Interim Covenants: How Can Buyers Navigate the Regulatory Crackdown?
Interim covenants are extremely important for a buyer to ensure that the seller is in substantially the same condition at closing as it was when the buyer priced the deal. In general, these covenants require the seller to operate in the ordinary course of business and not to take certain extraordinary actions. Common examples include limitations on new loans, purchases of securities and payment of dividends. Recently, the Federal Reserve has started to crack down on interim covenants on the basis that they allow the buyer to “control” the seller prior to closing. Federal banking law prohibits a buyer from obtaining “control” of a depository institution prior to receiving regulatory approval.

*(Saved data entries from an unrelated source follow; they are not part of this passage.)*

(* ===== verification/Conditions.v ===== *)
(** Conditions of workflow steps and approval policies: src/workflows/condition_evaluator.py.

    Values of the context are JSON values, as the callers keep them. The reading of list
    literals ([ast.literal_eval]) and of ISO dates ([datetime.fromisoformat]) are
    operations of [ConditionEnv]. Evaluation recurses on parts of the expression; the fuel
    is its length, which is always enough ([evaluation_returns]). *)

From Stdlib Require Import Ascii.
From S2P Require Import Prelude PyVal PyText PyNumber StepResults.

Local Open Scope Z_scope.

(** * Texts *)

(** [s.split(sep, 1)] when [sep] occurs *)
Fixpoint split_first (sep l : list ascii) : option (list ascii * list ascii) :=
  match strip_prefix sep l with
  | Some rest => Some ([], rest)
  | None => match l with [] => None | c :: l' => (λ '(a, b), (c :: a, b)) <$> split_first sep l' end
  end.

Fixpoint split_all (fuel : nat) (sep l : list ascii) : list (list ascii) :=
  match fuel with
  | O => [l]
  | S fuel' => match split_first sep l with Some (a, b) => a :: split_all fuel' sep b | None => [l] end
  end.

(** [s.split(sep)] for a separator that is not empty *)
Definition split_text (sep s : string) : list string :=
  of_chars <$> split_all (length (chars s)) (chars sep) (chars s).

The Fed’s primary focus is on whether contractual constraints are being placed on the seller’s customary activities. While one of our firm’s former Fed lawyers has commented that this policy is nothing new, based on our interactions with the Fed, we have definitely seen a renewed emphasis over the past few years in reigning in these buyer restrictions. If the Fed finds that the covenants are too “controlling,” it will insist that the parties amend the agreement (which can present significant difficulties), or in some instances, will agree to accept a commitment that the buyer will not enforce certain restrictions. This can have a number of unexpected impacts on the terms of a negotiated deal. For example, a fixed price acquisition would typically limit dividends prior to closing. However, a Fed pronouncement negating that restriction obviously does real harm to the buyer’s economic assumptions. There are a number of possible workarounds or negotiation positions that the Fed has found acceptable with respect to board observation rights, dividends, lending restrictions and securities purchases, but the parties and their counsel need to be knowledgeable enough to plan for this result.

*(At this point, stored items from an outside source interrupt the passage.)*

(* ===== verification/WorkflowStore.v ===== *)
(** Workflow run state, its durable store and the effects of the engine:
    src/workflows/state_store.py.

    [RunState] is the run's state dictionary with one field per key the code
    reads or writes.  The repository is [InMemoryWorkflowStateRepository]; its
    rows and its transition log are the [world].  A state is a JSON document, which
    the JSON copy a save makes leaves as it is.  Timestamps of rows, the state
    hashes and the transition metadata beyond the event name are left out.

    Code that awaits something outside itself is a [prog]: a tree of [event]s
    with a continuation for every possible answer.  Store events are answered by
    the store; the answers of external events (running a step, the language
    model, the clock, the operator override) are arbitrary.  A program is finite
    because the code's loops are bounded, so programs are an inductive type. *)

From Stdlib Require Import QArith.
From S2P Require Import Prelude PyVal StepResults WorkflowParser.

#[local] Close Scope Q_scope.

(** * Run state *)

Record ReplanEvent := {
  replan_number : nat;
  replan_timestamp : Z;
  replan_failed_step_id : string;
  replan_error : string;
  replacement_steps : list string;
}.

Record Definition_ := {
  def_steps : list Step;
  timeout_hours : option Q;
  replan_on_failure : bool;
}.

(** Times are microseconds since the epoch. [state_version] is the key
    [_state_version], present on states that came from the store. *)
Record RunState := {
  run_id : string;
  definition : Definition_;
  status : string;
  trigger_payload : dict;
  steps_total : nat;
  steps_completed : nat;
  step_results : list (string * dict);
  started_at : Z;
  replan_count : nat;
  replan_history : list ReplanEvent;
  tenant_id : option string;
  workflow_run_id : option string;
  workflow_id : option string;
  caller_grant : dict;
  waiting_step_id : option string;
  run_error : option dict;
  completed_at : option Z;
  cancelled_at : option Z;
  state_version : option Z;
}.

(** Assignments [state[key] = value]. *)
Definition set_status (v : string) (s : RunState) : RunState :=
  Build_RunState (run_id s) (definition s) v (trigger_payload s) (steps_total s) (steps_completed s)
    (step_results s) (started_at s) (replan_count s) (replan_history s) (tenant_id s)
    (workflow_run_id s) (workflow_id s) (caller_grant s) (waiting_step_id s) (run_error s)
    (completed_at s) (cancelled_at s) (state_version s).

(** [state["step_results"] = r; state["steps_completed"] = len(r)] *)
Definition set_results (r : list (string * dict)) (s : RunState) : RunState :=
  Build_RunState (run_id s) (definition s) (status s) (trigger_payload s) (steps_total s) (length r)
    r (started_at s) (replan_count s) (replan_history s) (tenant_id s) (workflow_run_id s)
    (workflow_id s) (caller_grant s) (waiting_step_id s) (run_error s) (completed_at s)
    (cancelled_at s) (state_version s).

(** [state["step_results"][sid] = d; state["steps_completed"] = len(state["step_results"])] *)
Definition set_result (sid : string) (d : dict) (s : RunState) : RunState :=
  set_results (dict_set sid d (step_results s)) s.

Definition set_waiting (v : option string) (s : RunState) : RunState :=
  Build_RunState (run_id s) (definition s) (status s) (trigger_payload s) (steps_total s)
    (steps_completed s) (step_results s) (started_at s) (replan_count s) (replan_history s)
    (tenant_id s) (workflow_run_id s) (workflow_id s) (caller_grant s) v (run_error s)
    (completed_at s) (cancelled_at s) (state_version s).

Definition set_error (v : dict) (s : RunState) : RunState :=
  Build_RunState (run_id s) (definition s) (status s) (trigger_payload s) (steps_total s)
    (steps_completed s) (step_results s) (started_at s) (replan_count s) (replan_history s)
    (tenant_id s) (workflow_run_id s) (workflow_id s) (caller_grant s) (waiting_step_id s) (Some v)
    (completed_at s) (cancelled_at s) (state_version s).

Definition set_completed_at (t : Z) (s : RunState) : RunState :=
  Build_RunState (run_id s) (definition s) (status s) (trigger_payload s) (steps_total s)
    (steps_completed s) (step_results s) (started_at s) (replan_count s) (replan_history s)
    (tenant_id s) (workflow_run_id s) (workflow_id s) (caller_grant s) (waiting_step_id s)
    (run_error s) (Some t) (cancelled_at s) (state_version s).

Definition set_cancelled_at (t : Z) (s : RunState) : RunState :=
  Build_RunState (run_id s) (definition s) (status s) (trigger_payload s) (steps_total s)
    (steps_completed s) (step_results s) (started_at s) (replan_count s) (replan_history s)
    (tenant_id s) (workflow_run_id s) (workflow_id s) (caller_grant s) (waiting_step_id s)
    (run_error s) (completed_at s) (Some t) (state_version s).

Definition set_version (v : option Z) (s : RunState) : RunState :=
  Build_RunState (run_id s) (definition s) (status s) (trigger_payload s) (steps_total s)
    (steps_completed s) (step_results s) (started_at s) (replan_count s) (replan_history s)
    (tenant_id s) (workflow_run_id s) (workflow_id s) (caller_grant s) (waiting_step_id s)
    (run_error s) (completed_at s) (cancelled_at s) v.

(** The assignments a successful replan makes besides the step result. *)
Definition set_plan (steps : list Step) (count : nat) (ev : ReplanEvent) (s : RunState) : RunState :=
  Build_RunState (run_id s)
    {| def_steps := steps; timeout_hours := timeout_hours (definition s); replan_on_failure := replan_on_failure (definition s) |}
    (status s) (trigger_payload s) (length steps) (steps_completed s) (step_results s)
    (started_at s) count (replan_history s ++ [ev]) (tenant_id s) (workflow_run_id s)
    (workflow_id s) (caller_grant s) (waiting_step_id s) (run_error s) (completed_at s)
    (cancelled_at s) (state_version s).

Definition _without_version (s : RunState) : RunState := set_version None s.

(** * The repository *)

Record Row := { row_state : RunState; row_version : Z }.

Record Transition := {
  t_run_id : string;
  t_step_id : option string;
  t_actor : string;
  t_event : string;
  t_idempotency_key : option string;
}.

(** [redis] holds what the cache answers per run id; [issued] the run ids handed
    out so far, [named] those callers have asked for. *)
Record world := {
  rows : gmap string Row;
  transitions : list Transition;
  redis : gmap string RunState;
  issued : gset string;
  named : gset string;
}.

(** The row and the transition a save writes, and the new version. *)
Definition repo_write (w : world) (s : RunState) (version : Z) (actor event : string)
    (step_id idempotency_key : option string) : world * result exn (option Z) :=
  ({| rows := <[run_id s := {| row_state := s; row_version := version |}]> (rows w);
      transitions := transitions w ++ [{| t_run_id := run_id s; t_step_id := step_id; t_actor := actor;
        t_event := event; t_idempotency_key := idempotency_key |}];
      redis := redis w; issued := issued w; named := named w |}, Ok (Some version)).

(** The answer of a repository save is a version, [None] for a replayed
    idempotency key, or the stale-state error. *)
Definition repo_save (w : world) (s : RunState) (expected : option Z) (actor event : string)
    (step_id idempotency_key : option string) : world * result exn (option Z) :=
  let rid := run_id s in
  let replayed := nonempty idempotency_key &&
    existsb (λ t, bool_decide (t_run_id t = rid ∧ t_idempotency_key t = idempotency_key)) (transitions w) in
  let previous := rows w !! rid in
  if replayed then (w, Ok None)
  else
    match previous, expected with
    | Some p, Some v =>
        if (row_version p =? v)%Z then repo_write w s (row_version p + 1) actor event step_id idempotency_key
        else (w, Err (StaleState v (row_version p)))
    | Some p, None => repo_write w s (row_version p + 1) actor event step_id idempotency_key
    | None, _ => repo_write w s 1 actor event step_id idempotency_key
    end.

(** [load]: the stored state, carrying the row's version. *)
Definition repo_load (w : world) (rid : string) : option RunState :=
  (λ r, set_version (Some (row_version r)) (row_state r)) <$> rows w !! rid.

(** * Effects *)

(** The verdict of [core.governance.operator_override.check]. *)
Record override_verdict := { blocked : bool; override_reason : string; override_dict : pyval }.

Inductive event : Type → Type :=
| RepoLoad (rid : string) : event (option RunState)
| RepoSave (s : RunState) (expected : option Z) (actor ev : string) (sid : option string) :
    event (result exn (option Z))
| RedisGet (rid : string) : event (option RunState)
| RedisSet (s : RunState) : event unit
| NewRunId : event string
| Now : event Z
| CheckOverride (tenant wf : option string) : event override_verdict
| ExecuteStep (step : Step) (s : RunState) (context : dict) : event (result string pyval)
| Sleep (attempt : nat) : event unit
| ReplanModel (defn : Definition_) (completed : list (string * dict)) (failed : string * string)
    (remaining : list Step) : event (result string (list RawStep)).

Inductive prog (A : Type) : Type :=
| Ret (a : A)
| Vis {X : Type} (e : event X) (k : X → prog A).
Arguments Ret {A} a.
Arguments Vis {A X} e k.

Fixpoint bind {A B} (p : prog A) (f : A → prog B) : prog B :=
  match p with
  | Ret a => f a
  | Vis e k => Vis e (λ x, bind (k x) f)
  end.

Definition trigger {X} (e : event X) : prog X := Vis e Ret.

(** Programs that may raise. *)
Definition M (A : Type) : Type := prog (result exn A).

Definition ret {A} (a : A) : M A := Ret (Ok a).
Definition throw {A} (e : exn) : M A := Ret (Err e).
Definition lift {A} (p : prog A) : M A := bind p ret.
Definition of_result {A} (r : result exn A) : M A := Ret r.
Definition bindM {A B} (m : M A) (f : A → M B) : M B :=
  bind m (λ r, match r with Ok a => f a | Err e => Ret (Err e) end).

Declare Scope prog_scope.
Delimit Scope prog_scope with prog.
Bind Scope prog_scope with prog.
Notation "x ⇐ m ; k" := (bindM m (λ x, k))
  (at level 20, m at level 100, k at level 200, right associativity) : prog_scope.

(** * The state store *)

(** [WorkflowStateStore.save], which also updates the version of the caller's
    state and refreshes the cache. *)
Definition store_save (actor ev : string) (sid : option string) (s : RunState) : M RunState :=
  (v ⇐ trigger (RepoSave (_without_version s) (state_version s) actor ev sid);
   let s' := match v with Some n => set_version (Some n) s | None => s end in
   (_ ⇐ lift (trigger (RedisSet (_without_version s)));
    ret s'))%prog.

(** Which repository the store was given; the SQL one has a tenant scope. *)
Inductive repository_kind := InMemory | SqlAlchemy (scope : option string).

(** The parsing of UUIDs by the standard library; [None] when it fails. *)
Class StoreConfig := {
  repository : repository_kind;
  coerce_uuid : pyval → option string;
}.

Definition _extract_tenant_id `{StoreConfig} (s : RunState) : option string :=
  coerce_uuid (py_or (vstr (tenant_id s))
    (py_or (dget (trigger_payload s) "tenant_id") (dget (trigger_payload s) "agenticorg:tenant_id"))).

(** A cached legacy state is adopted only inside the repository's own scope. *)
Definition legacy_admitted `{StoreConfig} (rid : string) (s : RunState) : bool :=
  String.eqb (run_id s) rid &&
  match repository with
  | InMemory => true
  | SqlAlchemy None => false
  | SqlAlchemy (Some scope) => bool_decide (_extract_tenant_id s = Some scope)
  end.

Definition store_load `{StoreConfig} (rid : string) : M (option RunState) :=
  (found ⇐ lift (trigger (RepoLoad rid));
   match found with
   | Some s => ret (Some s)
   | None =>
       legacy ⇐ lift (trigger (RedisGet rid));
       match legacy with
       | Some s =>
           if legacy_admitted rid s
           then (s' ⇐ store_save "redis_legacy_backfill" "redis_fallback" None s; ret (Some s'))
           else ret None
       | None => ret None
       end
   end)%prog.

(** * Answers

    What a program can observe: the store answers its own events, a cache write
    may fail and a cache read may find nothing, a new run id (a random UUID) is
    one that was neither issued nor asked for before, and everything else is unconstrained. *)
Definition answers {X} (e : event X) : world → world → X → Prop :=
  match e in event X return world → world → X → Prop with
  | RepoLoad rid => λ w w' x, w' = w ∧ x = repo_load w rid
  | RepoSave s expected actor ev sid => λ w w' x, (w', x) = repo_save w s expected actor ev sid None
  | RedisGet rid => λ w w' x, w' = w ∧ (x = redis w !! rid ∨ x = None)
  | RedisSet s => λ w w' x,
      w' = w ∨ w' = {| rows := rows w; transitions := transitions w;
                       redis := <[run_id s := s]> (redis w); issued := issued w; named := named w |}
  | NewRunId => λ w w' x, (x ∉ issued w) ∧ (x ∉ named w) ∧
      w' = {| rows := rows w; transitions := transitions w; redis := redis w; issued := {[x]} ∪ issued w; named := named w |}
  | Now => λ w w' x, w' = w
  | CheckOverride _ _ => λ w w' x, w' = w
  | ExecuteStep _ _ _ => λ w w' x, w' = w
  | Sleep _ => λ w w' x, w' = w
  | ReplanModel _ _ _ _ => λ w w' x, w' = w
  end.

(** * A run state for examples *)
Module StoreExample.
Definition fresh (rid : string) (steps : list Step) : RunState := {|
  run_id := rid;
  definition := {| def_steps := steps; timeout_hours := None; replan_on_failure := false |};
  status := "running"; trigger_payload := []; steps_total := length steps; steps_completed := 0;
  step_results := []; started_at := 0; replan_count := 0; replan_history := []; tenant_id := None;
  workflow_run_id := None; workflow_id := None; caller_grant := []; waiting_step_id := None;
  run_error := None; completed_at := None; cancelled_at := None; state_version := None |}.
End StoreExample.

On the one hand, we understand the Fed’s position, especially when we are on the sell-side of a transaction. Sellers must remember that the deal may not receive regulatory approval and may not close, so they need to continue to operate as a stand-alone entity. On the flipside, this position strips buyers of a key tool they have historically used to protect their interests. Notably, other regulatory agencies have not yet adopted this approach, which in some instances has allowed buyers to creatively structure transactions to “forum shop” for a more accommodating regulator.

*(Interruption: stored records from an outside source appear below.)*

(** The pause a recorded result asks for, if any. *)
Definition pause_of (step : Step) (r : dict) : option string :=
  if bool_decide (type step = Some "human_in_loop") || is_str (dget r "status") "waiting_hitl"
  then Some "waiting_hitl"
  else if is_str (dget r "status") "waiting_delay" then Some "waiting_delay"
  else if is_str (dget r "status") "waiting_event" then Some "waiting_event"
  else None.

Definition paused_state (st sid : string) (s : RunState) : RunState :=
  set_waiting (Some sid) (set_status st s).

(** From the recorded result of a step to the end of its turn in [execute]. *)
Definition settle (index : gmap string Step) (step : Step) (r : dict) (s : RunState) : M flow :=
  let sid := step_id step in
  let s1 := record_result step r s in
  if is_str (dget r "status") "failed" && negb (_step_allows_failure step) then
    s2 ⇐ save "step_failed" (Some sid) (set_status "failed" s1);
    ret (Return (status_response "failed" s2))
  else
    let s2 := apply_branch (λ t, bool_decide (is_Some (index !! t))) step r s1 in
    match pause_of step r with
    | Some st =>
        s3 ⇐ save st (Some sid) (paused_state st sid s2);
        ret (Return (status_response st s3))
    | None => s3 ⇐ save "step_checkpointed" (Some sid) s2; ret (Continue s3)
    end.

(** The [except] branch of a step that raised. *)
Definition step_raised (restart : M dict) (steps : list Step) (order : list string) (sid error : string)
    (s : RunState) : M flow :=
  replan ⇐ (if replan_on_failure (definition s) && (replan_count s <? MAX_REPLAN_ATTEMPTS)
            then _attempt_replan s sid error steps order else ret None);
  match replan with
  | Some _ => r ⇐ restart; ret (Return r)
  | None =>
      s1 ⇐ save "step_failed" (Some sid) (set_status "failed" (set_result sid (failed_result error) s));
      ret (Return (status_response "failed" s1))
  end.

(** A step whose dependencies hold. *)
Definition run_step (restart : M dict) (steps : list Step) (order : list string)
    (index : gmap string Step) (step : Step) (s : RunState) : M flow :=
  outcome ⇐ lift (_execute_with_retry step s (_build_context s));
  match outcome with
  | Err error => step_raised restart steps order (step_id step) error s
  | Ok v => r ⇐ of_result (_normalize_step_result step v); settle index step r s
  end.

Definition skip_step (sid reason : string) (s : RunState) : M RunState :=
  save "step_skipped" (Some sid) (set_result sid (skipped_result reason) s).

(** The status that stops the loop before a step: the durable status is read
    again once a step has run. *)
Definition stop_status (rid : string) (ran_step : bool) : M (option string) :=
  if ran_step then
    live ⇐ _live_status rid;
    ret (match live with
         | Some st => if String.eqb st "running" then None else Some st
         | None => None
         end)
  else ret None.

(** One turn of [for step_id in execution_order], after the completed check. *)
Definition turn (restart : M dict) (rid : string) (steps : list Step) (order : list string)
    (index : gmap string Step) (sid : string) (ran_step : bool) (s : RunState) : M (bool * flow) :=
  stop ⇐ stop_status rid ran_step;
  match stop with
  | Some live => ret (ran_step, Return (status_response live s))
  | None =>
      halted ⇐ _operator_halt s;
      match halted with
      | Some r => ret (ran_step, Return r)
      | None =>
          late ⇐ timed_out s;
          if (late : bool) then
            s1 ⇐ save "workflow_timed_out" (Some sid) (set_status "timed_out" s);
            ret (ran_step, Return (status_response "timed_out" s1))
          else
            match index !! sid with
            | None => throw KeyError
            | Some step =>
                match _check_dependencies step s with
                | Some reason => s1 ⇐ skip_step sid reason s; ret (ran_step, Continue s1)
                | None => f ⇐ run_step restart steps order index step s; ret (true, f)
                end
            end
      end
  end.

Definition complete_run (s : RunState) : M dict :=
  now ⇐ lift (trigger Now);
  s1 ⇐ save "workflow_completed" None (set_completed_at now (set_status "completed" s));
  ret (status_response "completed" s1).

Fixpoint run_order (restart : M dict) (rid : string) (steps : list Step) (order : list string)
    (index : gmap string Step) (todo : list string) (ran_step : bool) (s : RunState) : M dict :=
  match todo with
  | [] => complete_run s
  | sid :: todo' =>
      if has_result sid s then run_order restart rid steps order index todo' ran_step s
      else
        t ⇐ turn restart rid steps order index sid ran_step s;
        match t with
        | (_, Return r) => ret r
        | (ran, Continue s1) => run_order restart rid steps order index todo' ran s1
        end
  end.

(** [_topological_sort] inside a method: a cycle is a [ValueError]. *)
Definition sort_steps (steps : list Step) : M (list string) :=
  match _topological_sort steps with
  | Ok order => ret order
  | Err _ => throw ValueError
  end.

Definition _execute_unguarded (restart : M dict) (rid : string) : M dict :=
  loaded ⇐ store_load rid;
  match loaded with
  | None => ret (error_response "Run not found")
  | Some s =>
      if String.eqb (status s) "running" then
        let steps := def_steps (definition s) in
        order ⇐ sort_steps steps;
        run_order restart rid steps order (_build_step_index steps) order false s
      else ret (status_response (status s) s)
  end.

(** A concurrent writer won: report its status. *)
Definition _stale_state_result (rid : string) : M dict :=
  latest ⇐ store_load rid;
  ret (match latest with
       | Some s => status_response (status s) s
       | None => [("status", VStr "unknown"); ("step_results", VMap [])]
       end).

(** [try: ... except StaleStateError: ...] *)
Definition catch_stale (rid : string) (m : M dict) : M dict :=
  bind m (λ r, match r with
               | Err (StaleState _ _) => _stale_state_result rid
               | _ => Ret r
               end).

(** [turns] bounds the restarts after a replan. *)
Fixpoint execute_turns (turns : nat) (rid : string) : M dict :=
  match turns with
  | O => throw OutOfTurns
  | S turns => catch_stale rid (_execute_unguarded (execute_turns turns rid) rid)
  end.

Definition execute (rid : string) : M dict := execute_turns (S MAX_REPLAN_ATTEMPTS) rid.

(** * Single steps: [execute_next] *)

Definition step_response (st sid : string) : dict := [("status", VStr st); ("step_id", VStr sid)].

Definition settle_next (step : Step) (r : dict) (s : RunState) : M dict :=
  let sid := step_id step in
  let s1 := record_result step r s in
  if is_str (dget r "status") "failed" && negb (_step_allows_failure step) then
    _ ⇐ save "step_failed" (Some sid) (set_status "failed" s1);
    ret (step_response "failed" sid ++ [("error", dget r "error")])
  else
    let s2 := apply_branch (λ _, true) step r s1 in
    match pause_of step r with
    | Some st => _ ⇐ save st (Some sid) (paused_state st sid s2); ret (step_response st sid)
    | None => _ ⇐ save "step_checkpointed" (Some sid) s2; ret r
    end.

Definition run_step_next (step : Step) (s : RunState) : M dict :=
  outcome ⇐ lift (_execute_with_retry step s (_build_context s));
  match outcome with
  | Err error =>
      _ ⇐ save "step_failed" (Some (step_id step))
            (set_status "failed" (set_result (step_id step) (failed_result error) s));
      ret (step_response "failed" (step_id step) ++ [("error", VStr error)])
  | Ok v => r ⇐ of_result (_normalize_step_result step v); settle_next step r s
  end.

Fixpoint next_order (index : gmap string Step) (todo : list string) (s : RunState) : M dict :=
  match todo with
  | [] => complete_run s
  | sid :: todo' =>
      if has_result sid s then next_order index todo' s
      else
        late ⇐ timed_out s;
        if (late : bool) then
          _ ⇐ save "workflow_timed_out" (Some sid) (set_status "timed_out" s);
          ret [("status", VStr "timed_out")]
        else
          match index !! sid with
          | None => throw KeyError
          | Some step =>
              match _check_dependencies step s with
              | Some reason => s1 ⇐ skip_step sid reason s; next_order index todo' s1
              | None =>
                  halted ⇐ _operator_halt s;
                  match halted with
                  | Some r => ret r
                  | None => run_step_next step s
                  end
              end
          end
  end.

Definition _execute_next_unguarded (rid : string) : M dict :=
  loaded ⇐ store_load rid;
  match loaded with
  | None => ret (error_response "Run not found")
  | Some s =>
      if String.eqb (status s) "running" then
        let steps := def_steps (definition s) in
        order ⇐ sort_steps steps;
        next_order (_build_step_index steps) order s
      else ret (status_response (status s) s)
  end.

Definition execute_next (rid : string) : M dict := catch_stale rid (_execute_next_unguarded rid).

(** * Starting *)

Definition start_run (defn : RawDefinition) (timeout : option Q) (replan : bool) (payload : dict)
    (tenant wf_run wf : option string) (grant : dict) : M string :=
  rid ⇐ lift (trigger NewRunId);
  match parse defn with
  | Err _ => throw ValueError
  | Ok steps =>
      now ⇐ lift (trigger Now);
      _ ⇐ save "run_started" None {|
        run_id := rid;
        definition := {| def_steps := steps; timeout_hours := timeout; replan_on_failure := replan |};
        status := "running"; trigger_payload := payload; steps_total := length steps;
        steps_completed := 0; step_results := []; started_at := now; replan_count := 0;
        replan_history := []; tenant_id := if nonempty tenant then tenant else None;
        workflow_run_id := if nonempty wf_run then wf_run else None;
        workflow_id := if nonempty wf then wf else None; caller_grant := grant;
        waiting_step_id := None; run_error := None; completed_at := None; cancelled_at := None;
        state_version := None |};
      ret rid
  end.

Can Selecting the Right Regulatory Forum Help?
Structuring an agreement for tax, accounting and various corporate reasons has always been crucial. Recent regulatory stances and considerations also factor into deal structures. An example is the variability of regulatory positions on interim covenants noted above. More deals are also being structured at the bank level to avoid what has often become a time-consuming and sometimes curious Fed review process.
Post-Closing Seller Indemnification: What Should Sellers Expect?
Prior to the financial crisis, post-closing seller indemnification provisions were rare and primarily limited to discrete tax, environmental or litigation issues in transactions involving closely held sellers. Today, seller indemnification is much more commonplace in private M&A banking transactions, and potential sellers should expect this to be a heavily negotiated item in any deal. This differs from transactions involving two publicly traded companies, where the market standard is no post-closing indemnification. The scope is generally broad, covering all losses that can be tied to a breach of any of the seller’s representations and warranties in the transaction agreement. Although sellers may not be able to avoid indemnification, they can negotiate limitations on the scope, duration and amount of the indemnification obligation.
Enforcement mechanisms for these provisions are also changing. Generally, sellers seem more willing to agree to a purchase price holdback or third-party escrow. Without such an enforcement mechanism, we caution our buy-side clients that the indemnification may not be worth the paper it is written on. Regardless, buyers need to keep in mind that they likely will have a fight on their hands if they pursue an indemnification claim post-closing, so it is always best if buyers control the pot of money.